TERBARU

Mata Israel Memandang Luka Palestina, Apa yang Terjadi?

Mata Israel Memandang Luka Palestina, Apa yang Terjadi?


Gelombang protes besar mengguncang Israel seiring dengan rencana Perdana Menteri Benjamin Netanyahu memperluas operasi militernya di Jalur Gaza. Puluhan ribu warga turun ke jalan di berbagai kota akhir pekan lalu, mencerminkan meningkatnya kekhawatiran publik atas arah kebijakan pemerintah.

Jeritan Keluarga Sandera: "Nyawa Mereka Terancam!"

Inti dari gelombang protes ini adalah kecemasan mendalam terhadap nasib sekitar 50 sandera Israel yang masih ditahan Hamas. Keluarga para sandera khawatir ekspansi militer yang direncanakan justru akan menempatkan orang-orang terkasih mereka dalam bahaya yang lebih besar.

"Keputusan untuk menduduki lebih banyak wilayah secara langsung mengancam nyawa para sandera," ungkap Gil Dickmann, sepupu Carmel Gat, sandera yang dieksekusi Hamas setelah pasukan Israel mulai memasuki Rafah. "Itulah yang terjadi pada Carmel. Dia disandera di Rafah. Ketika tentara memutuskan menduduki Rafah, Hamas mengeksekusinya bersama lima sandera lainnya."

Naama Shueka, sepupu Evyatar David yang baru-baru ini muncul dalam video yang dirilis Hamas, senada dengan Dickmann, menyerukan penghentian pertempuran. "Kami berteriak: Tolong hentikan pertempuran. Tolong selamatkan orang-orang yang kami cintai.
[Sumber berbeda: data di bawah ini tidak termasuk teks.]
(** ** Staging a zone *)

(** Segments end below [usize::MAX]; a buffer that long cannot be allocated. *)
Definition segment_fits (seg : SegmentRange) : Prop :=
  0 <= segment_start seg /\ 0 <= segment_length seg /\ segment_start seg + segment_length seg <= USIZE_MAX.
Definition zone_fits (zone : CompiledZoneRoute * list Color) : Prop :=
  match attachment_segment_for_zone (route_segment zone.1) (route_attachment zone.1) (zlen zone.2) with
  | Some seg => segment_fits seg
  | None => True
  end.
Lemma segment_end_fits seg : segment_fits seg ->
  Z.to_nat (segment_end seg) = (Z.to_nat (segment_start seg) + Z.to_nat (segment_length seg))%nat.
Proof. unfold segment_fits, segment_end, sat_add. intros. lia. Qed.
Lemma mark_nothing a b ranges : b <= a -> mark_written_range a b ranges = ranges.
Proof. intros Hb. unfold mark_written_range. by rewrite (proj2 (Z.leb_le b a)). Qed.
(** Dimming what was just written is writing it dimmed. *)
Lemma dim_written a end_ br cs l s :
  staged_output s = write_at a cs l -> (a + length cs <= length l)%nat -> Z.to_nat end_ = (a + length cs)%nat ->
  forall start, Z.to_nat start = a ->
  dim_range start end_ br s = set_staged (write_at a (apply_zone_brightness br cs) l) s.
Proof.
  intros E Hl He start Ha. unfold dim_range. rewrite He, Ha, E, slice_write_at_same by done.
  rewrite write_at_twice; [done|apply length_zone_brightness|done].
Qed.
Lemma stage_segment seg remapped br s d :
  segment_fits seg -> shows s d ->
  let a := Z.to_nat (segment_start seg) in
  let s1 := set_staged (grow (Z.to_nat (segment_end seg)) (staged_output s)) s in
  let ow := write_segment_colors seg remapped (staged_output s1) in
  let s2 := set_staged ow.1 s1 in
  shows (if ow.2 then mark_range (segment_start seg) (segment_end seg)
                        (dim_range (segment_start seg) (segment_end seg) br s2)
         else s2)
    {| drawn_len := Nat.max (drawn_len d) (a + Z.to_nat (segment_length seg));
       drawn := overlay a (segment_colors seg remapped br) (drawn d) |}.
Proof.
  intros Hf Hs a. pose proof (segment_end_fits seg Hf) as He. fold a in He.
  destruct Hf as (Hf1 & Hf2 & Hf3). rewrite He. set (n := Z.to_nat (segment_length seg)) in *.
  cbv zeta. unfold write_segment_colors, segment_colors. cbn [staged_output set_staged].
  destruct (Z.eqb_spec (segment_length seg) 0) as [E0|E0].
  - cbn [fst snd]. assert (Hn : n = 0%nat) by (unfold n; lia).
    rewrite (dim_written a _ br [] (grow (a + n) (staged_output s))); cbn [staged_output set_staged length];
      [|done|rewrite length_grow; lia|by rewrite He, Hn|done].
    eapply shows_write; [exact Hs|cbn; lia| |].
    + cbn. by rewrite (nil_length_inv (apply_zone_brightness br [])) by apply length_zone_brightness.
    + rewrite !mark_nothing; [done|cbn; lia|]. unfold segment_end, sat_add. lia.
  - destruct remapped as [|c rest] eqn:Er; cbn [fst snd].
    + eapply shows_write; [exact Hs|cbn; lia|done|]. rewrite mark_nothing; [done|cbn; lia].
    + rewrite <- Er. assert (Hne : remapped <> []) by (by rewrite Er). rewrite He.
      fold a. replace (a + n - a)%nat with n by lia. pose proof (length_fit n _ Hne) as Hfit.
      assert (Hgg : grow (a + n) (grow (a + n) (staged_output s)) = grow (a + n) (staged_output s)).
      { unfold grow at 1. rewrite length_grow. replace (_ - _)%nat with 0%nat by lia. apply app_nil_r. }
      rewrite Hgg. rewrite (dim_written a _ br (fit_colors n remapped) (grow (a + n) (staged_output s)));
        cbn [staged_output set_staged]; [|done|rewrite length_grow, Hfit; lia|by rewrite He, Hfit|done].
      eapply shows_write; [exact Hs| |reflexivity|]; [rewrite length_zone_brightness; fold n; rewrite Hfit; lia|].
      cbn [mark_range set_staged written_ranges]. rewrite length_zone_brightness; fold n; rewrite Hfit, <- He.
      rewrite Z2Nat.id by (unfold segment_end, sat_add; lia). unfold a. by rewrite Z2Nat.id by lia.
Qed.
Lemma stage_append br cs s d :
  shows s d ->
  let s1 := set_staged (staged_output s ++ cs) s in
  shows (mark_range (zlen (staged_output s)) (zlen (staged_output s1))
           (dim_range (zlen (staged_output s)) (zlen (staged_output s1)) br s1))
    {| drawn_len := Nat.max (drawn_len d) (drawn_len d + length cs);
       drawn := overlay (drawn_len d) (apply_zone_brightness br cs) (drawn d) |}.
Proof.
  intros Hs. cbv zeta. cbn [set_staged staged_output]. pose proof (shows_len _ _ Hs) as Hl.
  set (l := grow (length (staged_output s) + length cs) (staged_output s)).
  assert (Hw : staged_output s ++ cs = write_at (length (staged_output s)) cs l).
  { unfold l. rewrite write_at_app by (rewrite length_grow; lia). unfold grow.
    rewrite take_app_length, drop_ge by (rewrite length_app, length_replicate; lia). by rewrite app_nil_r. }
  rewrite (dim_written (length (staged_output s)) _ br cs l).
  - rewrite <- Hl at 2 3. eapply shows_write; [exact Hs| |reflexivity|]; [by rewrite length_zone_brightness|].
    cbn [mark_range set_staged written_ranges]. rewrite length_zone_brightness. unfold zlen.
    by rewrite length_app.
  - cbn. exact Hw.
  - unfold l. rewrite length_grow. lia.
  - unfold zlen. rewrite length_app. lia.
  - unfold zlen. lia.
Qed.
Lemma shows_flags s d r sg : shows s d ->
  shows {| staged_output := staged_output s; written_ranges := written_ranges s; has_segmented_write := sg;
           required_len := r; frame_generation := frame_generation s |} d.
Proof. by intros []. Qed.
Lemma stage_zone_spec route colors s d :
  zone_fits (route, colors) -> shows s d ->
  shows (stage_zone route colors s).1 (draw_zone d (route, colors))
  /\ required_len (stage_zone route colors s).1 = Z.max (required_len s) (default 0 (route_physical_led_count route))
  /\ frame_generation (stage_zone route colors s).1 = frame_generation s.
Proof.
  intros Hf Hs. unfold zone_fits in Hf. cbn [fst snd] in Hf. unfold stage_zone, draw_zone, zone_drawing. cbn [fst snd].
  set (req := Z.max (required_len s) (default 0 (route_physical_led_count route))).
  destruct (attachment_segment_for_zone _ _ _) as [seg|].
  - pose proof (stage_segment seg (remap_zone_colors (route_led_mapping route) colors) (zone_brightness route) _ d Hf
      (shows_flags s d req true Hs)) as H. cbv zeta in H |- *.
    cbn [staged_output set_staged set_segmented set_required] in H |- *. fold req.
    destruct (write_segment_colors _ _ _) as [out wrote]. cbn [fst snd] in H |- *.
    split; [exact H|]. by destruct wrote.
  - pose proof (stage_append (zone_brightness route) (remap_zone_colors (route_led_mapping route) colors) _ d
      (shows_flags s d req (has_segmented_write s) Hs)) as H. split; [|done].
    exact H.
Qed.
Tolong jangan biarkan mereka mati kelaparan," serunya.

Opini Publik Bergeser: Mayoritas Dukung Negosiasi

Seiring berjalannya waktu dan konflik yang tak kunjung usai, dukungan publik terhadap tuntutan keluarga sandera tampaknya semakin menguat. Sebuah survei terbaru oleh Israel Democracy Institute (IDI) menunjukkan pergeseran sikap yang signifikan di kalangan masyarakat Israel.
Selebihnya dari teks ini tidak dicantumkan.